# [TASK DETAILS]
Transcribe word for word the lines below from the line with "Lemma verify_loop_cons x" through the line with "apply tree_depth_S in D as", ends included.

--------------------------------------------------

Lemma mroot_unmutated_inj n : (forall x, is_hash (sha256d x)) -> forall l1 l2,
  tree_depth n l1 -> tree_depth n l2 -> Forall is_hash l1 -> Forall is_hash l2 ->
  mutated_levels n l1 = false -> mutated_levels n l2 = false ->
  mroot n l1 = mroot n l2 -> l1 = l2 \/ collision (tree_inputs n l1) (tree_inputs n l2).
Proof.
  intros Hr. induction n as [|n IH]; intros l1 l2 D1 D2 H1 H2 M1 M2 E.
  - apply tree_depth_0 in D1 as [x ->], D2 as [y ->]. cbn in E. left. by f_equal.
  - pose proof (tree_depth_nonempty _ _ D1). pose proof (tree_depth_nonempty _ _ D2).
    pose proof D1 as [L1 _]. pose proof D2 as [L2 _].
    rewrite !mroot_reduce in E by done.
    apply tree_depth_S in D1 as [_ D1], D2 as [_ D2].
    apply orb_false_iff in M1 as [S1 M1], M2 as [S2 M2].
    destruct (IH _ _ D1 D2 (reduce_is_hash _ Hr) (reduce_is_hash _ Hr) M1 M2 E) as [Er|];
      [|right; apply collision_app; by right].
    destruct (map_sha256d_inj _ _ Er) as [Ep|]; [|right; apply collision_app; by left].
    left. by apply pack_pairs_inj.
Qed.

Lemma verify_loop_cons x p sib br :
  verify_loop x p (sib :: br) =
  verify_loop (sha256d (if Z.land p 1 =? 0 then to_byte_array x ++ to_byte_array sib
                        else to_byte_array sib ++ to_byte_array x)) (Z.shiftr p 1) br.
Proof. cbn [verify_loop]. by destruct (_ =? _). Qed.

Lemma verify_loop_sound n : (forall x, is_hash (sha256d x)) -> forall l p x y br,
  tree_depth n l -> Forall is_hash l -> Forall is_hash br -> is_hash x ->
  length br = n -> l !! p = Some y ->
  verify_loop x (Z.of_nat p) br = mroot n l ->
  x = y \/ collision (verify_inputs x (Z.of_nat p) br) (tree_inputs n l).
Proof.
  intros Hr. induction n as [|n IH]; intros l p x y br D Hl Hb Hx Hn Hp E.
  - apply tree_depth_0 in D as [z ->].
    assert (p = 0%nat) as -> by (apply lookup_lt_Some in Hp; cbn in Hp; lia).
    injection Hp as <-. destruct br; [|done]. by left.
  - destruct br as [|sib br]; [done|]. apply Forall_cons in Hb as [Hs Hb].
    pose proof (tree_depth_nonempty _ _ D). pose proof D as [Hle _].
    apply tree_depth_S in D as [_ D]. rewrite mroot_reduce, verify_loop_cons in E by done.
    pose proof (reduce_lookup _ _ _ Hp) as Hq. pose proof (pack_lookup _ _ _ Hp) as Hk.
    assert (Hy : is_hash y) by exact (Forall_lookup_1 _ _ _ _ Hl Hp).
    assert (Hd : is_hash (default y (l !! Nat.lxor p 1))).
    { destruct (l !! Nat.lxor p 1) eqn:El; [exact (Forall_lookup_1 _ _ _ _ Hl El)|exact Hy]. }
    cbn [verify_inputs tree_inputs]. rewrite placement_even, placement_half in *. cbv zeta in *.
    set (s1 := if Nat.even p then to_byte_array x ++ _ else _) in *.
    set (s2 := if Nat.even p then to_byte_array y ++ _ else _) in *.
    assert (Es2 : (if Nat.even p then parent_hash y (default y (l !! Nat.lxor p 1))
                   else parent_hash (default y (l !! Nat.lxor p 1)) y) = sha256d s2)
      by (unfold s2; by destruct (Nat.even p)).
    rewrite Es2 in Hq.
    destruct (IH _ _ _ _ _ D (reduce_is_hash _ Hr) Hb (Hr _) ltac:(by injection Hn) Hq E) as [Ep|Hc];
      [|right; apply (collision_app [s1]); by right].
    destruct (decide (s1 = s2)) as [E12|Hne].
    + left. unfold s1, s2 in E12. destruct (Nat.even p); apply pack_inj2 in E12 as [? ?]; done.
    + right. apply (collision_app [s1]). left. exists s1, s2.
      split_and!; [left|by eapply list_elem_of_lookup_2|done|done].
Qed.

Lemma calculate_root_eq n l :
  tree_depth n l -> calculate_root l = Some (mroot n l, mutated_levels n l).
Proof.
  intros Hd. pose proof (tree_depth_nonempty _ _ Hd) as Hne.
  destruct (tree_depth_exists _ Hne) as (n' & Hd' & Hle).
  assert (n' = n) as -> by (by eapply tree_depth_unique).
  unfold calculate_root. rewrite (root_loop_spec _ _ _ _ Hd) by done. by destruct l.
Qed.
End Lemmas.

(** * Theorems *)

(** What a [MerkleBackend] promises to the wallet: for every position the
    branch it returns hashes up to the block's Merkle root. *)
Class MerkleBackendOk `{HashLib, MerkleBackend} : Prop := {
  branch_to_root : forall leaves pos leaf,
    leaves !! pos = Some leaf ->
    exists br root mutated,
      calculate_branch leaves pos = Ok (Some br) /\
      calculate_root leaves = Some (root, mutated) /\
      verify_loop leaf (Z.of_nat pos) br = root;
  branch_out_of_bounds : forall leaves pos,
    (length leaves <= pos)%nat -> calculate_branch leaves pos = Ok None
}.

--------------------------------------------------

# [WRITTEN ANSWER]
Lemma verify_loop_cons x p sib br :
  verify_loop x p (sib :: br) =
  verify_loop (sha256d (if Z.land p 1 =? 0 then to_byte_array x ++ to_byte_array sib
                        else to_byte_array sib ++ to_byte_array x)) (Z.shiftr p 1) br.
Proof. cbn [verify_loop]. by destruct (_ =? _). Qed.

Lemma verify_loop_sound n : (forall x, is_hash (sha256d x)) -> forall l p x y br,
  tree_depth n l -> Forall is_hash l -> Forall is_hash br -> is_hash x ->
  length br = n -> l !! p = Some y ->
  verify_loop x (Z.of_nat p) br = mroot n l ->
  x = y \/ collision (verify_inputs x (Z.of_nat p) br) (tree_inputs n l).
Proof.
  intros Hr. induction n as [|n IH]; intros l p x y br D Hl Hb Hx Hn Hp E.
  - apply tree_depth_0 in D as [z ->].
    assert (p = 0%nat) as -> by (apply lookup_lt_Some in Hp; cbn in Hp; lia).
    injection Hp as <-. destruct br; [|done]. by left.
  - destruct br as [|sib br]; [done|]. apply Forall_cons in Hb as [Hs Hb].
    pose proof (tree_depth_nonempty _ _ D). pose proof D as [Hle _].
    apply tree_depth_S in D as [_ D]. rewrite mroot_reduce, verify_loop_cons in E by done.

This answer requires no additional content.